### Saved entries

++++++

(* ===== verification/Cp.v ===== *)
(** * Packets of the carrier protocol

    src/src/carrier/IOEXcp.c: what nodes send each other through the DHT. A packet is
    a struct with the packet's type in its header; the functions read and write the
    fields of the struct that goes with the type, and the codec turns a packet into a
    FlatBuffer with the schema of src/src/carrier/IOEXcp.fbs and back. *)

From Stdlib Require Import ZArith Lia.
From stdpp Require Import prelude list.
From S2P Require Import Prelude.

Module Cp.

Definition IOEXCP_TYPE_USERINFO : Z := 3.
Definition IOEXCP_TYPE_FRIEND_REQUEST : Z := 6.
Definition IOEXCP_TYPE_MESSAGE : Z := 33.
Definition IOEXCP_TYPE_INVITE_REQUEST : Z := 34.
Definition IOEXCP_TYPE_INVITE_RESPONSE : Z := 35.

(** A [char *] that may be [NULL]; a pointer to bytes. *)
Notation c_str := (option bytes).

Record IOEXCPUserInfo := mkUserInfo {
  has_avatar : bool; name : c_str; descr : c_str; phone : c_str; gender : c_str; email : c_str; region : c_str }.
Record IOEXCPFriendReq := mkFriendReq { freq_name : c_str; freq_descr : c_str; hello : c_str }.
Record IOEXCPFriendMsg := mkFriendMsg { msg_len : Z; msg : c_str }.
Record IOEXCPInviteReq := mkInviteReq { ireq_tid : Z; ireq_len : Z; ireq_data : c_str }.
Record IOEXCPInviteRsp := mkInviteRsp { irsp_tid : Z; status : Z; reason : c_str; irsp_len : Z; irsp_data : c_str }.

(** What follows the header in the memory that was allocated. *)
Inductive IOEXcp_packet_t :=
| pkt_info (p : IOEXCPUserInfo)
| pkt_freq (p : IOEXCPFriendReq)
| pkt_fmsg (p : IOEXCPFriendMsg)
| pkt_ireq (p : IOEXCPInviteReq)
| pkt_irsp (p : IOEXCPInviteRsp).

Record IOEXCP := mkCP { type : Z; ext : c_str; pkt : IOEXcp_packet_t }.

++++++

### ASSIGNMENT
Each record above must be restated in full, word for word.

### RESULT
(* ===== verification/Cp.v ===== *)
(** * Packets of the carrier protocol

    src/src/carrier/IOEXcp.c: what nodes send each other through the DHT. A packet is
    a struct with the packet's type in its header; the functions read and write the
    fields of the struct that goes with the type, and the codec turns a packet into a
    FlatBuffer with the schema of src/src/carrier/IOEXcp.fbs and back. *)

From Stdlib Require Import ZArith Lia.
From stdpp Require Import prelude list.
From S2P Require Import Prelude.

Module Cp.

Definition IOEXCP_TYPE_USERINFO : Z := 3.
Definition IOEXCP_TYPE_FRIEND_REQUEST : Z := 6.
Definition IOEXCP_TYPE_MESSAGE : Z := 33.
Definition IOEXCP_TYPE_INVITE_REQUEST : Z := 34.
Definition IOEXCP_TYPE_INVITE_RESPONSE : Z := 35.

(** A [char *] that may be [NULL]; a pointer to bytes. *)
Notation c_str := (option bytes).

Record IOEXCPUserInfo := mkUserInfo {
  has_avatar : bool; name : c_str; descr : c_str; phone : c_str; gender : c_str; email : c_str; region : c_str }.
Record IOEXCPFriendReq := mkFriendReq { freq_name : c_str; freq_descr : c_str; hello : c_str }.
Record IOEXCPFriendMsg := mkFriendMsg { msg_len : Z; msg : c_str }.
Record IOEXCPInviteReq := mkInviteReq { ireq_tid : Z; ireq_len : Z; ireq_data : c_str }.
Record IOEXCPInviteRsp := mkInviteRsp { irsp_tid : Z; status : Z; reason : c_str; irsp_len : Z; irsp_data : c_str }.

(** What follows the header in the memory that was allocated. *)
Inductive IOEXcp_packet_t :=
| pkt_info (p : IOEXCPUserInfo)
| pkt_freq (p : IOEXCPFriendReq)
| pkt_fmsg (p : IOEXCPFriendMsg)
| pkt_ireq (p : IOEXCPInviteReq)
| pkt_irsp (p : IOEXCPInviteRsp).

Record IOEXCP := mkCP { type : Z; ext : c_str; pkt : IOEXcp_packet_t }.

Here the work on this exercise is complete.